(* ===== verification/Security.v ===== *)
(** * Relay security settings (crates/keryx-relay/src/security.rs)

    The peer allowlist and the node-token table of the relay. TOML parsing,
    the libp2p peer ids and their keys belong to libraries: a configuration
    file is what its parser made of it, peer ids and the derivation of one
    from a public key are parameters. The node-token table sits behind a lock
    that every method takes once. *)
From S2P Require Import Prelude Ident Text Policy.
From stdpp Require Import options.
From Stdlib Require Import Ascii.

Abbreviation NodeId := (Id "NodeId").

(** What reading and parsing a configuration file gave. *)
Inductive SourceFile (A : Type) : Type :=
| FileMissing
| FileUnreadable
| FileMalformed
| FileParsed (content : A).
Arguments FileMissing {A}.
Arguments FileUnreadable {A}.
Arguments FileMalformed {A}.
Arguments FileParsed {A} content.

Inductive LoadError : Type :=
| ReadFailed
| ParseFailed
| InvalidPeer (value : string)
| InvalidBase64
| KeyLength (found : nat)
| InvalidKeyBytes
| EntryWithoutPeer
| InvalidNode (value : string)
| WeakNodeToken (node_id : NodeId)
| InvalidRevokedNode (value : string).

(** ** Allowlist *)

Inductive EmptyAllowlistPolicy : Type := PolicyDeny | PolicyAllow.
Inductive EnforcementMode : Type := AllowAll | DenyAll | AllowSet.

#[export] Instance EmptyAllowlistPolicy_eq_dec : EqDecision EmptyAllowlistPolicy.
Proof. solve_decision. Defined.

Record AllowlistEntry : Type := MkEntry {
  entry_peer_id : option string;
  entry_ed25519_public_key_b64 : option string;
}.

Section allowlist.
(** libp2p's peer ids, their text form, and the peer id of an Ed25519 key;
    base64 decoding. *)
Context {Peer : Type} `{Countable Peer}.
Context (parse_peer : string -> option Peer) (peer_of_key : list Z -> option Peer)
  (base64_decode : string -> option (list Z)).

Record Allowlist : Type := MkAllowlist {
  allowed_peers : gset Peer;
  empty_policy : EmptyAllowlistPolicy;
}.

Definition enforcement_mode (a : Allowlist) : EnforcementMode :=
  if bool_decide (empty_policy a = PolicyAllow) && bool_decide (allowed_peers a = ∅) then AllowAll
  else if bool_decide (allowed_peers a = ∅) then DenyAll else AllowSet.

Definition is_peer_allowed (p : Peer) (a : Allowlist) : bool :=
  match enforcement_mode a with
  | AllowAll => true
  | DenyAll => false
  | AllowSet => bool_decide (p ∈ allowed_peers a)
  end.

Definition base64_decode_32 (input : string) : Result (list Z) LoadError :=
  let? bytes := ok_or (base64_decode (trim input)) InvalidBase64 in
  if negb (Nat.eqb (length bytes) 32) then Err (KeyLength (length bytes)) else Ok bytes.

Definition entry_peer (e : AllowlistEntry) : Result Peer LoadError :=
  match entry_peer_id e with
  | Some peer_id => ok_or (parse_peer peer_id) (InvalidPeer peer_id)
  | None =>
      match entry_ed25519_public_key_b64 e with
      | Some key_b64 =>
          let? bytes := base64_decode_32 key_b64 in
          ok_or (peer_of_key bytes) InvalidKeyBytes
      | None => Err EntryWithoutPeer
      end
  end.

Definition load_allowlist_file (file : SourceFile (list AllowlistEntry))
    (policy : EmptyAllowlistPolicy) : Result Allowlist LoadError :=
  match file with
  | FileMissing => Ok (MkAllowlist ∅ policy)
  | FileUnreadable => Err ReadFailed
  | FileMalformed => Err ParseFailed
  | FileParsed entries =>
      let? peers := try_map entry_peer entries in
      Ok (MkAllowlist (list_to_set peers) policy)
  end.

(** [RelayTomlConfig::load_allowlist]: no path, no peers. *)
Definition load_allowlist (path : option (SourceFile (list AllowlistEntry)))
    (policy : EmptyAllowlistPolicy) : Result Allowlist LoadError :=
  match path with
  | None => Ok (MkAllowlist ∅ policy)
  | Some file => load_allowlist_file file policy
  end.

(** [reload]: the error leaves the list as it was. *)
Definition reload_allowlist (file : SourceFile (list AllowlistEntry)) (a : Allowlist)
    : Result unit LoadError * Allowlist :=
  match load_allowlist_file file (empty_policy a) with
  | Ok fresh => (Ok tt, MkAllowlist (allowed_peers fresh) (empty_policy a))
  | Err e => (Err e, a)
  end.
End allowlist.
Arguments Allowlist Peer {_ _}.

(** ** Node tokens *)

Record NodeTokenAuth : Type := MkNodeTokenAuth {
  auth_tokens : gmap NodeId string;
  revoked_nodes : gset NodeId;
}.

(** [NodeTokenAuth::default()]. *)
Definition no_tokens : NodeTokenAuth := MkNodeTokenAuth ∅ ∅.

Inductive NodeAuthFailure : Type :=
| FailUnknownNode (node_id : string)
| FailMissingToken (node_id : string)
| FailInvalidToken (node_id : string)
| FailRevokedNode (node_id : string).

Definition failure_node_id (f : NodeAuthFailure) : string :=
  match f with
  | FailUnknownNode n | FailMissingToken n | FailInvalidToken n | FailRevokedNode n => n
  end.

Definition failure_reason (f : NodeAuthFailure) : string :=
  match f with
  | FailUnknownNode _ => "unknown_node"
  | FailMissingToken _ => "missing_token"
  | FailInvalidToken _ => "invalid_token"
  | FailRevokedNode _ => "revoked_node"
  end.

Definition is_configured (a : NodeTokenAuth) : bool := negb (bool_decide (auth_tokens a = ∅)).
Definition is_revoked (n : NodeId) (a : NodeTokenAuth) : bool := bool_decide (n ∈ revoked_nodes a).

(** The relay's own copy of the comparison loop. *)
Definition relay_constant_time_eq (left right : list Z) : bool :=
  let max_len := Nat.max (length left) (length right) in
  let diff := Z.lxor (Z.of_nat (length left)) (Z.of_nat (length right)) in
  let diff := fold_left (fun diff index =>
                Z.lor diff (Z.lxor (nth index left 0) (nth index right 0))) (seq 0 max_len) diff in
  diff =? 0.

Definition authenticate_optional (node_id : NodeId) (presented_token : option string)
    (a : NodeTokenAuth) : Result NodeId NodeAuthFailure :=
  if bool_decide (node_id ∈ revoked_nodes a) then Err (FailRevokedNode (as_str node_id))
  else
    match auth_tokens a !! node_id with
    | None => Err (FailUnknownNode (as_str node_id))
    | Some expected =>
        match presented_token with
        | None => Err (FailMissingToken (as_str node_id))
        | Some presented_token =>
            if relay_constant_time_eq (token_bytes expected) (token_bytes presented_token)
            then Ok node_id else Err (FailInvalidToken (as_str node_id))
        end
    end.

Definition authenticate_node (node_id : NodeId) (presented_token : string)
    : NodeTokenAuth -> Result NodeId NodeAuthFailure :=
  authenticate_optional node_id (Some presented_token).

Record NodeTokenEntry : Type := MkTokenEntry {
  token_node_id : string;
  entry_token : string;
}.

Record NodeTokenFile : Type := MkTokenFile {
  file_tokens : list NodeTokenEntry;
  file_revoked_nodes : list string;
}.

(** One entry of the table: its node and trimmed token. *)
Definition token_of_entry (e : NodeTokenEntry) : Result (NodeId * string) LoadError :=
  match Id_new "NodeId" (token_node_id e) with
  | Err _ => Err (InvalidNode (token_node_id e))
  | Ok node_id =>
      if Z.of_nat (String.length (trim (entry_token e))) <? 16 then Err (WeakNodeToken node_id)
      else Ok (node_id, trim (entry_token e))
  end.

Definition revoked_of_text (value : string) : Result NodeId LoadError :=
  match Id_new "NodeId" value with
  | Err _ => Err (InvalidRevokedNode value)
  | Ok node_id => Ok node_id
  end.

(** The table built by inserting the entries one after the other. *)
Definition insert_all (l : list (NodeId * string)) (m : gmap NodeId string) : gmap NodeId string :=
  fold_left (fun m e => <[e.1 := e.2]> m) l m.

Definition from_entries (entries : list NodeTokenEntry) (revoked : list string)
    : Result NodeTokenAuth LoadError :=
  let? tokens := try_map token_of_entry entries in
  let? revoked := try_map revoked_of_text revoked in
  Ok (MkNodeTokenAuth (insert_all tokens ∅) (list_to_set revoked)).

Definition load_token_file (file : SourceFile NodeTokenFile) : Result NodeTokenAuth LoadError :=
  match file with
  | FileMissing | FileUnreadable => Err ReadFailed
  | FileMalformed => Err ParseFailed
  | FileParsed f => from_entries (file_tokens f) (file_revoked_nodes f)
  end.

(** [HashMap::extend], [HashSet::extend]. *)
Definition extend_auth (a additional : NodeTokenAuth) : NodeTokenAuth :=
  MkNodeTokenAuth (auth_tokens additional ∪ auth_tokens a)
    (revoked_nodes a ∪ revoked_nodes additional).

Definition load_node_token_auth (path : option (SourceFile NodeTokenFile))
    (node_tokens : list NodeTokenEntry) (revoked : list string) : Result NodeTokenAuth LoadError :=
  let? auth := match path with Some file => load_token_file file | None => Ok no_tokens end in
  let? inline := from_entries node_tokens revoked in
  Ok (extend_auth auth inline).

(** [reload_from_path]. *)
Definition reload_from_path (file : SourceFile NodeTokenFile) (current : NodeTokenAuth)
    : Result unit LoadError * NodeTokenAuth :=
  match load_token_file file with
  | Ok replacement => (Ok tt, replacement)
  | Err e => (Err e, current)
  end.

Definition reload_node_token_auth (path : option (SourceFile NodeTokenFile))
    (node_tokens : list NodeTokenEntry) (revoked : list string) (current : NodeTokenAuth)
    : Result unit LoadError * NodeTokenAuth :=
  match load_node_token_auth path node_tokens revoked with
  | Ok replacement => (Ok tt, replacement)
  | Err e => (Err e, current)
  end.

(** ** Lemmas *)

Lemma relay_constant_time_eq_spec l r : relay_constant_time_eq l r = bool_decide (l = r).
Proof. exact (constant_time_eq_spec l r). Qed.

Lemma insert_all_lookup l : forall m n,
  insert_all l m !! n = fold_left (fun acc e => if decide (e.1 = n) then Some e.2 else acc) l (m !! n).
Proof.
  induction l as [|[k t] l IH]; intros m n; [done|]. simpl. rewrite IH. f_equal. simpl.
  case_decide as Hk; [subst; apply lookup_insert_eq|by apply lookup_insert_ne].
Qed.

(** The token of the last entry that names the node. *)
Definition last_token (n : NodeId) (entries : list NodeTokenEntry) (o : option string) : option string :=
  fold_left (fun acc e => if decide (trim (token_node_id e) = as_str n)
                          then Some (trim (entry_token e)) else acc) entries o.

Lemma entry_ok e n t : token_of_entry e = Ok (n, t) ->
  as_str n = trim (token_node_id e) /\ t = trim (entry_token e) /\ 16 <= Z.of_nat (String.length t).
Proof.
  unfold token_of_entry. destruct (Id_new "NodeId" (token_node_id e)) as [i|] eqn:Hi; [|done].
  destruct (Z.ltb_spec (Z.of_nat (String.length (trim (entry_token e)))) 16); [done|].
  intros [= <- <-]. by apply Id_new_ok in Hi.
Qed.

Lemma last_token_entries n entries l o :
  Forall2 (fun e p => token_of_entry e = Ok p) entries l ->
  fold_left (fun acc (p : NodeId * string) => if decide (p.1 = n) then Some p.2 else acc) l o
  = last_token n entries o.
Proof.
  intros Hl. revert o. induction Hl as [|e [m t] entries l He Hl IH]; intros o; [done|]. simpl.
  destruct (entry_ok _ _ _ He) as (Hm & -> & _). rewrite <- Hm.
  destruct (decide (m = n)) as [->|Hne].
  - rewrite decide_True by done. apply IH.
  - rewrite decide_False; [apply IH|]. by intros ?%as_str_inj.
Qed.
■ ■ ■ ■
All lines in the data above from the one with "auth_tokens : gmap NodeId string;" through the one with "(** The relay's" must be repeated exactly, and no others.

  auth_tokens : gmap NodeId string;
  revoked_nodes : gset NodeId;
}.

(** [NodeTokenAuth::default()]. *)
Definition no_tokens : NodeTokenAuth := MkNodeTokenAuth ∅ ∅.

Inductive NodeAuthFailure : Type :=
| FailUnknownNode (node_id : string)
| FailMissingToken (node_id : string)
| FailInvalidToken (node_id : string)
| FailRevokedNode (node_id : string).

Definition failure_node_id (f : NodeAuthFailure) : string :=
  match f with
  | FailUnknownNode n | FailMissingToken n | FailInvalidToken n | FailRevokedNode n => n
  end.

Definition failure_reason (f : NodeAuthFailure) : string :=
  match f with
  | FailUnknownNode _ => "unknown_node"
  | FailMissingToken _ => "missing_token"
  | FailInvalidToken _ => "invalid_token"
  | FailRevokedNode _ => "revoked_node"
  end.

Definition is_configured (a : NodeTokenAuth) : bool := negb (bool_decide (auth_tokens a = ∅)).
Definition is_revoked (n : NodeId) (a : NodeTokenAuth) : bool := bool_decide (n ∈ revoked_nodes a).

(** The relay's own copy of the comparison loop. *)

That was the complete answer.